• Exercise description:
Set down, please, exactly the lines below that run from the line with "(** ** Go primitives" to the line with "String.concat sep elems.", both lines included.

• Dataset entries:

┌────────

(** * trireme-lib: the batch iptables provider and the marked-connection listener

    A shallow embedding of two packages of the repository:

    - [provider] (the [BatchProvider] that caches rules per table and chain
      and programs them through [iptables-restore]), and
    - [markedconn] (the listener that recovers the original destination of a
      redirected connection).

    Go values are modelled as follows.  A [string] is a Rocq [string]; an
    [error] is an [option string] with [None] for [nil]; an [int] is a [Z]
    with the 64-bit wrap-around written out; a [map] is a [gmap]; a runtime
    panic is the [Panicked] outcome of the provider monad.  A slice is the
    [list] of its elements: the slice that the provider keeps for a chain is
    built from the previous slice of the same chain or from fresh literals,
    so no two chains share a backing array, and what a write through one
    slice does to the others cannot be seen in the store. *)

From stdpp Require Import gmap strings list fin_maps vector.
From Stdlib Require Import ZArith Lia Ascii.
From Stdlib.Strings Require Byte.

Local Open Scope string_scope.
Local Open Scope list_scope.
Local Open Scope Z_scope.

(** ** Go primitives used by the two packages *)

Module Go.

(** [error]: [None] is [nil]. *)
Definition error : Type := option string.

(** [int] on the 64-bit platforms the daemon is built for. *)
Definition int_min : Z := - 2 ^ 63.
Definition int_max : Z := 2 ^ 63 - 1.
Definition is_int (z : Z) : Prop := int_min <= z <= int_max.

Definition wrap (z : Z) : Z := (z + 2 ^ 63) mod 2 ^ 64 - 2 ^ 63.
Definition int_sub (a b : Z) : Z := wrap (a - b).
Definition int_add (a b : Z) : Z := wrap (a + b).
Definition int_shl (a n : Z) : Z := wrap (Z.shiftl a n).

(** [byte], and the conversion [int(b)]. *)
Definition byte : Type := Init.Byte.byte.
Definition int_of_byte (b : byte) : Z := Z.of_N (Byte.to_N b).

(** [len(s)] *)
Definition len {A : Type} (s : list A) : Z := Z.of_nat (length s).

(** [strings.Join(elems, sep)] *)
Definition Join (elems : list string) (sep : string) : string :=
  String.concat sep elems.

(** [s[lo:]]: the run-time check is [0 <= lo <= len(s)]; [None] is the
    "slice bounds out of range" panic. *)
Definition slice_from {A : Type} (s : list A) (lo : Z) : option (list A) :=
  if decide (0 <= lo <= len s) then Some (drop (Z.to_nat lo) s) else None.

(** [s[lo:hi]]: the run-time check is [0 <= lo <= hi <= cap(s)]; the model
    keeps no capacity and checks against [len(s)]. *)
Definition slice {A : Type} (s : list A) (lo hi : Z) : option (list A) :=
  if decide (0 <= lo <= hi /\ hi <= len s)
  then Some (take (Z.to_nat (hi - lo)) (drop (Z.to_nat lo) s)) else None.

(** [copy(s[d:], s[r:])] for two windows of one slice [s]: [copy] moves
    [min(len(dst), len(src))] elements and behaves like [memmove] on
    overlapping windows, so the elements written are the ones [s] held
    before the call.  The result is the new content of [s]. *)
Definition copy_within {A : Type} (s : list A) (d r : nat) : list A :=
  let n := Nat.min (length s - d) (length s - r) in
  take d s ++ take n (drop r s) ++ drop (d + n) s.

(** [s[i] = v]: [None] is the "index out of range" panic. *)
Definition store_index {A : Type} (s : list A) (i : Z) (v : A) : option (list A) :=
  if decide (0 <= i < len s) then Some (<[Z.to_nat i := v]> s) else None.

End Go.

Abbreviation error := Go.error.
Lemma attendance_count_facts (sh : sheet) (a b : nat) (e m : string) :
  Sync.attendance_columns sh = Some (a, b) ->
  (Sync.attendance_count sh e m =? 0)%nat
  = negb (bool_decide ((e, m) ∈ Attendance.facts sh)).
Proof.
  intros Hc. rewrite (attendance_count_rows sh a b e m Hc), (facts_rows sh a b Hc).
  assert (Hiff : length (List.filter (Sync.attendance_match a b e m) (drop 1 sh)) = 0%nat
                 <-> (e, m) ∉ map (Attendance.fact_of a b) (drop 1 sh)).
  { rewrite filter_none. split.
    - intros Hall Hin. apply list_elem_of_fmap in Hin as (cells & Hp & Hcells).
      specialize (Hall cells Hcells). rewrite attendance_match_fact in Hall.
      apply bool_decide_eq_false in Hall. congruence.
    - intros Hnot cells Hcells. rewrite attendance_match_fact.
      apply bool_decide_eq_false. intros Hp. apply Hnot.
      apply list_elem_of_fmap. exists cells. split; [congruence|exact Hcells]. }
  destruct (length _ =? 0)%nat eqn:Hz.
  - apply Nat.eqb_eq in Hz. symmetry. apply negb_true_iff, bool_decide_eq_false.
    apply Hiff, Hz.
  - apply Nat.eqb_neq in Hz. symmetry. apply negb_false_iff, bool_decide_eq_true.
    destruct (decide ((e, m) ∈ map (Attendance.fact_of a b) (drop 1 sh))) as [Hin|Hnot];
      [exact Hin|]. destruct Hz. apply Hiff, Hnot.
Qed.

Lemma fact_of_attendance_row (a b : nat) (e m : string) :
  a <> b -> e <> "" -> m <> "" -> trim e = e -> toLowerCase (trim m) = m ->
  Attendance.fact_of a b (Sync.attendance_row a b e m) = (e, m).
Proof.
  intros Hab He Hm Hte Htm. unfold Attendance.fact_of.
  rewrite (attendance_row_event a b e m Hab), (attendance_row_email a b e m).
  cbn [default].
  assert (Htext : forall s, s <> "" -> or_else (VStr s) (VStr "") = VStr s).
  { intros [|c s] Hs; [contradiction|reflexivity]. }
  unfold id. rewrite !Htext by assumption. cbn [to_string]. rewrite Hte, Htm. reflexivity.
Qed.
(** * wifi_reader: the OCR model download scripts

    A shallow embedding of the Python scripts of the repository and the
    properties of their download / verify / fall-back control flow.

    Modelling conventions
    - a file is the list of its bytes; the file system is a finite map from
      paths to files (directories are implicit, [mkdir] is a no-op);
    - a [pathlib.Path] is its anchor and its components, [str] renders it
      the POSIX way;
    - the network and the writability of a path are oracles of the [World];
      a transfer either delivers the whole body or raises, possibly after
      leaving a truncated file behind;
    - every function that prints or touches a file is a state transformer
      over [State]; of the printed lines only the fixed text that tells a
      branch apart is recorded (pictographs and interpolated numbers are
      left out), and every call of a [download_file] is recorded with its
      URL and destination;
    - a Python [str] is the string of its UTF-8 bytes, on which [encode]
      does nothing; [utf8] gives those bytes from the code points where
      characters are counted;
    - the size check of download_ocr_models.py is computed in binary64,
      with the operations of the Standard Library's [SpecFloat]; the
      megabyte figures that are only printed are exact rationals. *)

From Stdlib Require Import ZArith QArith Qabs String Ascii List Lia.
From Stdlib.Floats Require Import SpecFloat.
From Stdlib.Strings Require Import Byte.
From stdpp Require Import gmap strings list.

Local Open Scope string_scope.
Local Open Scope list_scope.

(** ** Bytes and strings *)

Abbreviation bytes := (list Byte.byte).

Definition TFL3 : bytes := [x54; x46; x4c; x33].

(** [bytes.startswith] *)
Fixpoint bytes_startswith (pre b : bytes) : bool :=
  match pre, b with
  | [], _ => true
  | p :: pre', c :: b' => Byte.eqb p c && bytes_startswith pre' b'
  | _ :: _, [] => false
  end.

(** [needle in hay] on bytes *)
Fixpoint bytes_in (needle hay : bytes) : bool :=
  bytes_startswith needle hay ||
  match hay with
  | [] => false
  | _ :: hay' => bytes_in needle hay'
  end.

Fixpoint str_startswith (pre s : string) : bool :=
  match pre, s with
  | EmptyString, _ => true
  | String a pre', String b s' => Ascii.eqb a b && str_startswith pre' s'
  | String _ _, EmptyString => false
  end.

(** [needle in hay] on strings *)
Fixpoint str_in (needle hay : string) : bool :=
  str_startswith needle hay ||
  match hay with
  | EmptyString => false
  | String _ hay' => str_in needle hay'
  end.

Definition str_endswith (suf s : string) : bool :=
  String.eqb (String.substring (String.length s - String.length suf)
                               (String.length suf) s) suf
  && (String.length suf <=? String.length s)%nat.

Definition lower_ascii (c : ascii) : ascii :=
  let n := nat_of_ascii c in
  if ((65 <=? n) && (n <=? 90))%nat then ascii_of_nat (n + 32) else c.

(** [str.lower], on the ASCII letters *)
Fixpoint lower (s : string) : string :=
  match s with
  | EmptyString => EmptyString
  | String c s' => String (lower_ascii c) (lower s')
  end.

(** ** Text and its encoding *)

(** A Python [str] whose text matters only through its bytes is held as
    the string of its UTF-8 encoding; where characters are counted it is
    the list of its code points, and [utf8] relates the two. *)

Definition byte_of (n : N) : Byte.byte := default x00 (Byte.of_N n).

(** the UTF-8 encoding of one code point; [None] for a surrogate and for
    a number beyond U+10FFFF, which [str.encode] refuses *)
Definition utf8_char (c : N) : option bytes :=
  if (c <? 128)%N then Some [byte_of c]
  else if (c <? 2048)%N then
    Some [byte_of (192 + c / 64); byte_of (128 + c mod 64)]
  else if (c <? 65536)%N then
    if (55296 <=? c)%N && (c <=? 57343)%N then None
    else Some [ byte_of (224 + c / 4096); byte_of (128 + (c / 64) mod 64);
                byte_of (128 + c mod 64) ]
  else if (c <? 1114112)%N then
    Some [ byte_of (240 + c / 262144); byte_of (128 + (c / 4096) mod 64);
           byte_of (128 + (c / 64) mod 64); byte_of (128 + c mod 64) ]
  else None.

(** [s.encode('utf-8')] on code points *)
Fixpoint utf8 (s : list N) : option bytes :=
  match s with
  | [] => Some []
  | c :: s' =>
      b ← utf8_char c ;
      r ← utf8 s' ;
      Some (b ++ r)
  end.

(** the string that stands for a [str] given by its code points *)
Definition py_str (s : list N) : option string :=
  string_of_list_byte <$> utf8 s.

(** ** Paths *)

Record Path := MkPath { anchor : string; parts : list string }.

Global Instance Path_eq_dec : EqDecision Path.
Proof. solve_decision. Defined.

Global Instance Path_countable : Countable Path :=
  inj_countable' (fun p => (anchor p, parts p))
                 (fun '(a, ps) => MkPath a ps)
                 (fun p => match p with MkPath _ _ => eq_refl end).

(** [Path(s)] for a relative path given by its components *)
Definition rel (ps : list string) : Path := MkPath "" ps.

(** [p / name] *)
Definition pdiv (p : Path) (name : string) : Path :=
  MkPath (anchor p) (parts p ++ [name]).

(** [p.parent] *)
Definition parent (p : Path) : Path :=
  MkPath (anchor p) (removelast (parts p)).

(** [p.name] *)
Definition pname (p : Path) : string := List.last (parts p) "".

(** [str(p)] *)
Definition str (p : Path) : string :=
  match parts p with
  | [] => if String.eqb (anchor p) "" then "." else anchor p
  | ps => anchor p +:+ String.concat "/" ps
  end.

(** ** The world outside the scripts *)

Inductive Outcome :=
  | Fetched (body : bytes)
  | Failed (residue : option bytes).

Record World := MkWorld {
  fetch : string -> Outcome;
  writable : Path -> bool
}.

(** ** State and printed output *)

Inductive Event :=
  | Download (url : string) (dest : Path)
  | Note (msg : string).

Record State := MkState { fs : gmap Path bytes; out : list Event }.

Definition M (A : Type) : Type := State -> A * State.

Definition ret {A} (a : A) : M A := fun s => (a, s).

Definition bind {A B} (m : M A) (k : A -> M B) : M B :=
  fun s => let (a, s') := m s in k a s'.

Notation "x <~ m ; k" := (bind m (fun x => k))
  (at level 20, m at level 100, k at level 200, only parsing).
Notation "m ;> k" := (bind m (fun _ => k))
  (at level 100, k at level 200, right associativity, only parsing).

Definition print (e : Event) : M unit :=
  fun s => (tt, MkState (fs s) (out s ++ [e])).

Definition read (p : Path) : M (option bytes) :=
  fun s => (fs s !! p, s).

(** [os.path.exists] / [Path.exists] *)
Definition exists_ (p : Path) : M bool :=
  fun s => (bool_decide (is_Some (fs s !! p)), s).

Definition write (p : Path) (b : bytes) : M unit :=
  fun s => (tt, MkState (<[p := b]> (fs s)) (out s)).

(** [os.remove] inside [try: ... except: pass], [unlink(missing_ok=True)] *)
Definition remove (p : Path) : M unit :=
  fun s => (tt, MkState (delete p (fs s)) (out s)).

(** [os.path.getsize] of a file that is there *)
Definition getsize (b : bytes) : Z := Z.of_nat (length b).

(** size in megabytes, [getsize / (1024 * 1024)] *)
Definition megabytes (b : bytes) : Q :=
  inject_Z (getsize b) / inject_Z (1024 * 1024).

(** Python's [float]: IEEE 754 binary64, 53 bits of precision, round to
    nearest with ties to even *)
Module B64.

Definition float : Type := spec_float.

(** [float(n)] *)
Definition of_int (n : Z) : float := binary_normalize 53 1024 n 0 false.

(** [x - y] *)
Definition sub : float -> float -> float := SFsub 53 1024.

Definition abs : float -> float := SFabs.

(** [x > y]; [False] when one of the two is NaN *)
Definition gt (x y : float) : bool := SFltb y x.

(** the literal [0.5] *)
Definition half : float := binary_normalize 53 1024 1 (-1) false.

Definition nan : float := S754_nan.

(** [getsize / (1024 * 1024)]: the quotient of two [int]s is the exact
    quotient rounded once, and the divisor is [2 ** 20] *)
Definition megabytes (b : bytes) : float :=
  binary_normalize 53 1024 (getsize b) (-20) false.

(** the number a float stands for, when it is one *)
Definition value (x : float) : option Q :=
  match x with
  | S754_zero _ => Some 0%Q
  | S754_finite s m e =>
      Some ((if s then inject_Z (Zneg m) else inject_Z (Zpos m))
            * Qpower 2 e)%Q
  | S754_infinity _ | S754_nan => None
  end.

End B64.

(** The transfer behind every [download_file]: [True] when the body arrived
    and was stored, [False] when the call raised. *)
Definition transfer (w : World) (url : string) (dest : Path) : M bool :=
  match fetch w url with
  | Fetched body => write dest body ;> ret true
  | Failed (Some part) => write dest part ;> ret false
  | Failed None => ret false
  end.

(** [with open(p, 'wb') as f: f.write(b)] inside [try/except] *)
Definition try_write (w : World) (p : Path) (b : bytes) : M bool :=
  if writable w p then write p b ;> ret true else ret false.

(** the URLs of the [download_file] calls, in order *)
Fixpoint attempts (l : list Event) : list string :=
  match l with
  | [] => []
  | Download u _ :: l' => u :: attempts l'
  | Note _ :: l' => attempts l'
  end.

(** ** scripts/download_ocr_tflite_direct.py *)

Module DownloadOcrTfliteDirect.

Record ModelInfo := MkInfo {
  urls : list string;
  description : string;
  expected_size_mb : Q
}.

└────────

• Written answer:
(** ** Go primitives used by the two packages *)

Module Go.

(** [error]: [None] is [nil]. *)
Definition error : Type := option string.

(** [int] on the 64-bit platforms the daemon is built for. *)
Definition int_min : Z := - 2 ^ 63.
Definition int_max : Z := 2 ^ 63 - 1.
Definition is_int (z : Z) : Prop := int_min <= z <= int_max.

Definition wrap (z : Z) : Z := (z + 2 ^ 63) mod 2 ^ 64 - 2 ^ 63.
Definition int_sub (a b : Z) : Z := wrap (a - b).
Definition int_add (a b : Z) : Z := wrap (a + b).
Definition int_shl (a n : Z) : Z := wrap (Z.shiftl a n).

(** [byte], and the conversion [int(b)]. *)
Definition byte : Type := Init.Byte.byte.
Definition int_of_byte (b : byte) : Z := Z.of_N (Byte.to_N b).

(** [len(s)] *)
Definition len {A : Type} (s : list A) : Z := Z.of_nat (length s).

(** [strings.Join(elems, sep)] *)
Definition Join (elems : list string) (sep : string) : string :=
  String.concat sep elems.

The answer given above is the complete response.